Rohu Fish Curry with Zero Oil (No Onion, Garlic)
This Rohu Fish Curry is a tasty and healthy dish that is low FODMAP and gluten-free. It's perfect for those who want to enjoy a flavorful curry without any oil. This recipe uses coconut milk as a base, which is a healthy source of fats. It's also rich in protein, thanks to the fish. However, people with a fish allergy should avoid this dish.
Nutrition Facts
Per serving
Energy
74 kcal
Protein
11 g
Carbs
3 g
Fat
1 g
Fiber
1 g
Ingredients
Marine Rohu Fish
250 gm (250g)
Chopped Tomato
1 cup (200g)
Ginger Paste
0.5 tsp (2.5g)
Cumin Powder
0.5 tsp (1g)
Coriander Powder
0.5 tsp (1g)
Turmeric powder
0.25 tsp (1.25g)
Red chilli Powder
0.25 tsp (1.25g)
Common salt
0.5 tsp (2.5g)
Fresh Coriander Leaves (chopped)
1 tsp (5g)
Instructions
Cooking Steps
Wash the Rohu fish pieces and pat them dry.

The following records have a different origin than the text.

(* ===== verification/Mempool.v ===== *)
(** * The mempool

    Models [src/core/mempool.go]: the map of pending transactions and the list
    of their IDs in insertion order. *)
From Stdlib Require Import Ascii Lia ZArith.
From stdpp Require Import base gmap strings list.
From S2P Require Import Prelude Crypto Json Types Transaction Block.

Definition maxMempoolSize : Z := 10000.
Definition maxTxAge : Z := 3600000000000.
Definition maxTxFuture : Z := 300000000000.

Record Mempool : Type := mkMempool {
  mp_txs : gmap string Transaction;
  mp_ord : list string
}.

Definition NewMempool : Mempool := mkMempool ∅ [].

Section Mempool.
Context `{C : Crypto}.
Implicit Type m : Mempool.

(** The part of [Add] under the lock. *)
Definition insert_tx (tx : Transaction) : M Mempool unit := λ m,
  if bool_decide (maxMempoolSize ≤ Z.of_nat (size (mp_txs m))) then (m, Fail (EMsg "mempool full"))
  else if bool_decide (is_Some (mp_txs m !! tx_ID tx)) then (m, Fail (EMsg "tx already in pool"))
  else (mkMempool (<[tx_ID tx := tx]> (mp_txs m)) (mp_ord m ++ [tx_ID tx]), Ret tt).

(** [Add] at time [now]; the differences of the two [int64] instants wrap. *)
Definition Add (now : Z) (tx : Transaction) : M Mempool unit :=
  liftO (tx_Verify tx) errorf "invalid tx signature";;
  reject_if (bool_decide (now > tx_Timestamp tx ∧ subi64 now (tx_Timestamp tx) > maxTxAge))
    (EMsg "transaction expired");;
  reject_if (bool_decide (tx_Timestamp tx > now ∧ subi64 (tx_Timestamp tx) now > maxTxFuture))
    (EMsg "transaction timestamp too far in the future");;
  insert_tx tx.

Definition mp_Get m (id : string) : option Transaction := mp_txs m !! id.

(** The loop of [Pending]: stops once [n] transactions are collected. *)
Fixpoint pending_loop (n : Z) (txs : gmap string Transaction) (result : list Transaction)
    (ord : list string) : list Transaction :=
  match ord with
  | [] => result
  | id :: ord' =>
      match txs !! id with
      | Some tx =>
          let result := result ++ [tx] in
          if bool_decide (n ≤ Z.of_nat (length result)) then result else pending_loop n txs result ord'
      | None => pending_loop n txs result ord'
      end
  end.

(** [make] panics on a negative capacity. *)
Definition Pending (n : Z) m : outcome (list Transaction) :=
  if bool_decide (n < 0) then Panic "makeslice: cap out of range"
  else Ret (pending_loop n (mp_txs m) [] (mp_ord m)).

Definition Remove (ids : list string) : M Mempool unit := λ m,
  (mkMempool (foldl (λ txs id, delete id txs) (mp_txs m) ids)
     (filter (λ id, id ∉ ids) (mp_ord m)), Ret tt).

Definition Size m : Z := Z.of_nat (size (mp_txs m)).

(** ** Invariant *)

Record mp_ok m : Prop := {
  ord_nodup : NoDup (mp_ord m);
  ord_exact id : id ∈ mp_ord m ↔ is_Some (mp_txs m !! id);
  txs_verified id tx : mp_txs m !! id = Some tx → tx_ID tx = id ∧ tx_Verify tx = Ret tt;
  txs_bounded : Size m ≤ maxMempoolSize
}.

Lemma Add_Ret_inv now tx m m' :
  Add now tx m = (m', Ret tt) →
  tx_Verify tx = Ret tt ∧
  ¬ (now > tx_Timestamp tx ∧ subi64 now (tx_Timestamp tx) > maxTxAge) ∧
  ¬ (tx_Timestamp tx > now ∧ subi64 (tx_Timestamp tx) now > maxTxFuture) ∧
  Size m < maxMempoolSize ∧ mp_txs m !! tx_ID tx = None ∧
  m' = mkMempool (<[tx_ID tx := tx]> (mp_txs m)) (mp_ord m ++ [tx_ID tx]).
Proof.
  unfold Add. intros H. run_inv.
  repeat match goal with u : unit |- _ => destruct u end. revert H. unfold insert_tx.
  destruct (bool_decide (_ ≤ Z.of_nat _)) eqn:E1; [done|].
  destruct (bool_decide (is_Some _)) eqn:E2; [done|]. run_inv.
  intros [= <-]. split_and!; try done; [unfold Size; lia|].
  by apply eq_None_not_Some.
Qed.

Lemma Add_run now tx m :
  tx_Verify tx = Ret tt →
  ¬ (now > tx_Timestamp tx ∧ subi64 now (tx_Timestamp tx) > maxTxAge) →
  ¬ (tx_Timestamp tx > now ∧ subi64 (tx_Timestamp tx) now > maxTxFuture) →
  Size m < maxMempoolSize → mp_txs m !! tx_ID tx = None →
  Add now tx m = (mkMempool (<[tx_ID tx := tx]> (mp_txs m)) (mp_ord m ++ [tx_ID tx]), Ret tt).
Proof.
  intros HV Ha Hf Hs Hn. unfold Add. erewrite bind_Ret by (apply wrap_Ret_inv; by rewrite HV).
  rewrite !bool_decide_eq_false_2 by done. do 2 erewrite bind_Ret by done. unfold insert_tx.
  rewrite bool_decide_eq_false_2 by (unfold Size in Hs; lia).
  rewrite bool_decide_eq_false_2; [done|]. rewrite Hn. by intros [].
Qed.

Lemma Add_error now tx m m' o : Add now tx m = (m', o) → o ≠ Ret tt → m' = m.
Proof.
  unfold Add, insert_tx, wrap, liftO, mbind, M_bind, reject_if, fail.
  destruct (tx_Verify tx) as [[]| |]; simpl; [|by intros [= <- _]..].
  repeat (case_bool_decide; simpl); intros [= <- <-]; done.
Qed.

Lemma mp_ok_Add now tx m m' o : mp_ok m → Add now tx m = (m', o) → mp_ok m'.
Proof.
  intros Hm E. destruct o as [[]|e|msg].
  - apply Add_Ret_inv in E as (HV & _ & _ & Hs & Hn & ->). destruct Hm as [Hnd Hex Hv Hb].
    split; simpl.
    + apply NoDup_app. split_and!; [done| |apply NoDup_singleton].
      intros x Hx ->%list_elem_of_singleton. apply Hex in Hx. rewrite Hn in Hx. by destruct Hx.
    + intros id. rewrite elem_of_app, list_elem_of_singleton, Hex, lookup_insert_is_Some'. naive_solver.
    + intros id t [[<- <-]|[_ Ht]]%lookup_insert_Some; [done|by apply Hv].
    + unfold Size in *. simpl. rewrite map_size_insert_None by done. lia.
  - by apply Add_error in E as ->.
  - by apply Add_error in E as ->.
Qed.

Lemma foldl_delete_lookup (ids : list string) (txs : gmap string Transaction) id :
  foldl (λ txs id, delete id txs) txs ids !! id = if decide (id ∈ ids) then None else txs !! id.
Proof.
  revert txs. induction ids as [|x ids IH]; intros txs; [done|]. simpl. rewrite IH.
  destruct (decide (id = x)) as [->|Hne].
  - rewrite lookup_delete_eq. repeat case_decide; set_solver.
  - rewrite lookup_delete_ne by done. repeat case_decide; set_solver.
Qed.

Lemma foldl_delete_size (ids : list string) (txs : gmap string Transaction) :
  (size (foldl (λ txs id, delete id txs) txs ids) ≤ size txs)%nat.
Proof.
  revert txs. induction ids as [|x ids IH]; intros txs; [done|]. simpl. etrans; [apply IH|].
  destruct (txs !! x) as [t|] eqn:E; [|by rewrite delete_id].
  rewrite map_size_delete_Some by eauto. lia.
Qed.

Lemma mp_ok_Remove ids m m' o : mp_ok m → Remove ids m = (m', o) → mp_ok m'.
Proof.
  intros [Hnd Hex Hv Hb] [= <- _]. split; simpl.
  - by apply NoDup_filter.
  - intros id. rewrite list_elem_of_filter, Hex, foldl_delete_lookup. case_decide; [|naive_solver].
    split; [naive_solver|]. by intros [].
  - intros id tx. rewrite foldl_delete_lookup. case_decide; [done|]. apply Hv.
  - unfold Size in *. simpl. pose proof (foldl_delete_size ids (mp_txs m)). lia.
Qed.

Lemma pending_loop_take n txs ord result :
  1 ≤ n → Z.of_nat (length result) < n → (∀ id, id ∈ ord → is_Some (txs !! id)) →
  pending_loop n txs result ord = result ++ take (Z.to_nat n - length result) (omap (λ id, txs !! id) ord).
Proof.
  intros Hn. revert result. induction ord as [|id ord IH]; intros result Hl Hin; simpl.
  - by rewrite take_nil, app_nil_r.
  - destruct (Hin id) as [tx ->]; [set_solver|]. simpl. rewrite length_app. simpl.
    case_bool_decide as Hc.
    + replace (Z.to_nat n - length result)%nat with 1%nat by lia. done.
    + rewrite IH; [|rewrite length_app; simpl; lia|set_solver]. rewrite <- app_assoc, length_app. simpl.
      f_equal. replace (Z.to_nat n - length result)%nat with (S (Z.to_nat n - (length result + 1)))%nat by lia.
      done.
Qed.
End Mempool.

(** ** Properties *)

Section Properties.
Context `{C : Crypto}.
Implicit Type m : Mempool.

(** What happened to a pool, oldest first. *)
Inductive pool_event : Type :=
| Arrived (tx : Transaction)
| Removed (ids : list string).

(** The pools a program can reach, by any interleaving of additions and removals
    at any times, with the additions that were accepted and the removals. *)
Inductive history : list pool_event → Mempool → Prop :=
| hist_new : history [] NewMempool
| hist_accept log now tx m m' :
    history log m → Add now tx m = (m', Ret tt) → history (log ++ [Arrived tx]) m'
| hist_refuse log now tx m m' o :
    history log m → Add now tx m = (m', o) → o ≠ Ret tt → history log m'
| hist_remove log ids m m' o :
    history log m → Remove ids m = (m', o) → history (log ++ [Removed ids]) m'.

Definition removes (id : string) (ev : pool_event) : bool :=
  match ev with Removed ids => bool_decide (id ∈ ids) | Arrived _ => false end.

(** The transactions that arrived and were not removed since, in the order in
    which they arrived. *)
Fixpoint waiting (log : list pool_event) : list Transaction :=
  match log with
  | [] => []
  | Arrived tx :: log => if existsb (removes (tx_ID tx)) log then waiting log else tx :: waiting log
  | Removed _ :: log => waiting log
  end.

Lemma waiting_accept log tx : waiting (log ++ [Arrived tx]) = waiting log ++ [tx].
Proof.
  induction log as [|[t|ids] log IH]; [done| |done]. simpl. rewrite existsb_app, IH. simpl.
  rewrite !orb_false_r. by destruct (existsb _ log).
Qed.

Lemma waiting_remove log ids :
  waiting (log ++ [Removed ids]) = filter (λ tx, tx_ID tx ∉ ids) (waiting log).
Proof.
  induction log as [|[t|ids'] log IH]; [done| |done]. simpl. rewrite existsb_app, IH. simpl. rewrite orb_false_r.
  destruct (existsb _ log); simpl; [done|]. rewrite filter_cons. case_bool_decide; case_decide; done.
Qed.

Lemma history_ok log m : history log m → mp_ok m.
Proof.
  induction 1.
  - split; simpl; [constructor| |done|done]. intros id. rewrite lookup_empty, elem_of_nil.
    split; [done|]. by intros [].
  - by eapply mp_ok_Add.
  - by eapply mp_ok_Add.
  - by eapply mp_ok_Remove.
Qed.

(** The pool holds the waiting transactions, in order. *)
Lemma history_waiting log m : history log m → omap (λ id, mp_txs m !! id) (mp_ord m) = waiting log.
Proof.
  induction 1 as [|log now tx m m' Hm IH E|log now tx m m' o Hm IH E Ho|log ids m m' o Hm IH [= <- _]].
  - done.
  - apply Add_Ret_inv in E as (_ & _ & _ & _ & Hn & ->). simpl. rewrite omap_app, waiting_accept, <- IH. simpl.
    rewrite lookup_insert_eq. f_equal. apply history_ok in Hm.
    assert (tx_ID tx ∉ mp_ord m) as Hnew by (rewrite (ord_exact m Hm), Hn; by intros []).
    revert Hnew. clear. induction (mp_ord m) as [|id l IH]; [done|]. simpl.
    intros [Hne Hl]%not_elem_of_cons. rewrite lookup_insert_ne by done.
    destruct (mp_txs m !! id); [f_equal|]; by apply IH.
  - by apply Add_error in E as ->.
  - simpl. rewrite waiting_remove, <- IH. pose proof (txs_verified m (history_ok _ _ Hm)) as Hv. revert Hv. clear.
    intros Hv. induction (mp_ord m) as [|id l IH]; [done|]. rewrite filter_cons. simpl.
    destruct (mp_txs m !! id) as [tx|] eqn:E.
    + destruct (Hv _ _ E) as [<- _]. rewrite filter_cons. case_decide as Hid; simpl; [|exact IH].
      rewrite foldl_delete_lookup, decide_False, E by done. f_equal. exact IH.
    + case_decide as Hid; simpl; [|exact IH]. rewrite foldl_delete_lookup, decide_False, E by done. exact IH.
Qed.

(** C30: after any history of additions and removals the ordered list names
    exactly the stored transactions, once each, every stored transaction is
    verified and stored under its ID, and there are at most 10000 of them; the
    transactions in the pool are those that were accepted and not removed since,
    and [Pending n] for positive [n] returns the [n] of them that were accepted
    first, in the order in which they were accepted, or all if there are fewer. *)
Theorem mempool_invariant log m n :
  history log m → 1 ≤ n →
  mp_ok m ∧ Size m = Z.of_nat (length (waiting log)) ∧ mp_ord m = tx_ID <$> waiting log ∧
  Forall (λ tx, tx_Verify tx = Ret tt ∧ mp_txs m !! tx_ID tx = Some tx) (waiting log) ∧
  Pending n m = Ret (take (Z.to_nat n) (waiting log)).
Proof.
  intros Hh Hn. pose proof (history_ok _ _ Hh) as Hm. split; [done|].
  pose proof (history_waiting _ _ Hh) as Hw.
  assert (∀ l : list string, (∀ id, id ∈ l → is_Some (mp_txs m !! id)) →
    tx_ID <$> omap (λ id, mp_txs m !! id) l = l) as Hids.
  { induction l as [|id l IH]; intros Hl; [done|]. simpl.
    destruct (Hl id) as [tx Htx]; [set_solver|]. rewrite Htx. simpl.
    destruct (txs_verified m Hm _ _ Htx) as [-> _]. f_equal. apply IH. set_solver. }
  assert (mp_ord m = tx_ID <$> waiting log) as Hord
    by (rewrite <- Hw; symmetry; apply Hids; intros id; apply (ord_exact m Hm)).
  split_and!; [|done| |].
  - rewrite <- (length_fmap tx_ID), <- Hord. unfold Size. f_equal. rewrite <- size_dom.
    rewrite <- (size_list_to_set (C := gset string)) by apply Hm.
    f_equal. apply set_eq. intros id. rewrite elem_of_list_to_set, (ord_exact m Hm), elem_of_dom. done.
  - rewrite <- Hw. apply Forall_forall. intros tx (id & _ & Htx)%list_elem_of_omap.
    destruct (txs_verified m Hm id tx Htx) as [<- HV]. done.
  - unfold Pending. rewrite bool_decide_eq_false_2 by lia.
    rewrite pending_loop_take by (lia || (simpl; lia) || (intros; by apply Hm)). simpl.
    by rewrite Nat.sub_0_r, Hw.
Qed.

(** Exactly which transactions [Add] accepts: verified, within the age and
    future limits as the wrapping subtraction computes them, not yet pooled, and
    only below the size limit; an accepted one is appended, a rejected one
    leaves the pool unchanged. *)
Theorem add_exact now tx m :
  (Add now tx m = (mkMempool (<[tx_ID tx := tx]> (mp_txs m)) (mp_ord m ++ [tx_ID tx]), Ret tt) ↔
   tx_Verify tx = Ret tt ∧ ¬ (now > tx_Timestamp tx ∧ subi64 now (tx_Timestamp tx) > maxTxAge) ∧
   ¬ (tx_Timestamp tx > now ∧ subi64 (tx_Timestamp tx) now > maxTxFuture) ∧
   Size m < maxMempoolSize ∧ mp_txs m !! tx_ID tx = None) ∧
  (∀ m' o, Add now tx m = (m', o) → o ≠ Ret tt → m' = m).
Proof.
  split; [split|].
  - intros (? & ? & ? & ? & ? & _)%Add_Ret_inv. done.
  - intros (? & ? & ? & ? & ?). by apply Add_run.
  - intros m' o. apply Add_error.
Qed.

(** Between instants that are less than 2^63 ns apart, an accepted
    transaction is at most one hour old and at most five minutes ahead. *)
Theorem add_time_window now tx m m' :
  is_i64 (now - tx_Timestamp tx) → is_i64 (tx_Timestamp tx - now) →
  Add now tx m = (m', Ret tt) →
  now - tx_Timestamp tx ≤ maxTxAge ∧ tx_Timestamp tx - now ≤ maxTxFuture.
Proof.
  intros H1 H2 (_ & Ha & Hf & _)%Add_Ret_inv. rewrite subi64_exact in Ha, Hf by done.
  unfold maxTxAge, maxTxFuture in *. lia.
Qed.

(** The age check is void for timestamps so old that the subtraction
    overflows: such a transaction, more than 292 years old, is accepted. *)
Theorem add_accepts_ancient now tx m :
  is_i64 now → is_i64 (tx_Timestamp tx) → now - tx_Timestamp tx > max_int64 →
  tx_Verify tx = Ret tt → Size m < maxMempoolSize → mp_txs m !! tx_ID tx = None →
  ∃ m', Add now tx m = (m', Ret tt).
Proof.
  intros Hn Ht Hold HV Hs Hnew. eexists. apply Add_run; try done.
  - intros [_ H]. revert H. unfold subi64, wrap_int64, maxTxAge, two64, is_i64, min_int64, max_int64 in *.
    rewrite (Z.mod_eq _ 18446744073709551616) by done.
    replace ((now - tx_Timestamp tx + 9223372036854775808) / 18446744073709551616) with 1; [lia|].
    apply Z.div_unique_pos with (now - tx_Timestamp tx - 9223372036854775808); lia.
  - intros [? _]. unfold is_i64, max_int64 in *. lia.
Qed.
End Properties.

Add ginger paste and cook for another minute.
Add chopped tomatoes, cumin powder, coriander powder, turmeric powder, and red chili powder. Stir well and cook until the tomatoes are soft.
Add salt and mix well.
Add the Rohu fish pieces to the pan and coat them with the tomato mixture.
Add water to the pan and cover it with a lid.
Cook for 15-20 minutes on low heat until the fish is cooked through.
Garnish with fresh coriander leaves and serve hot.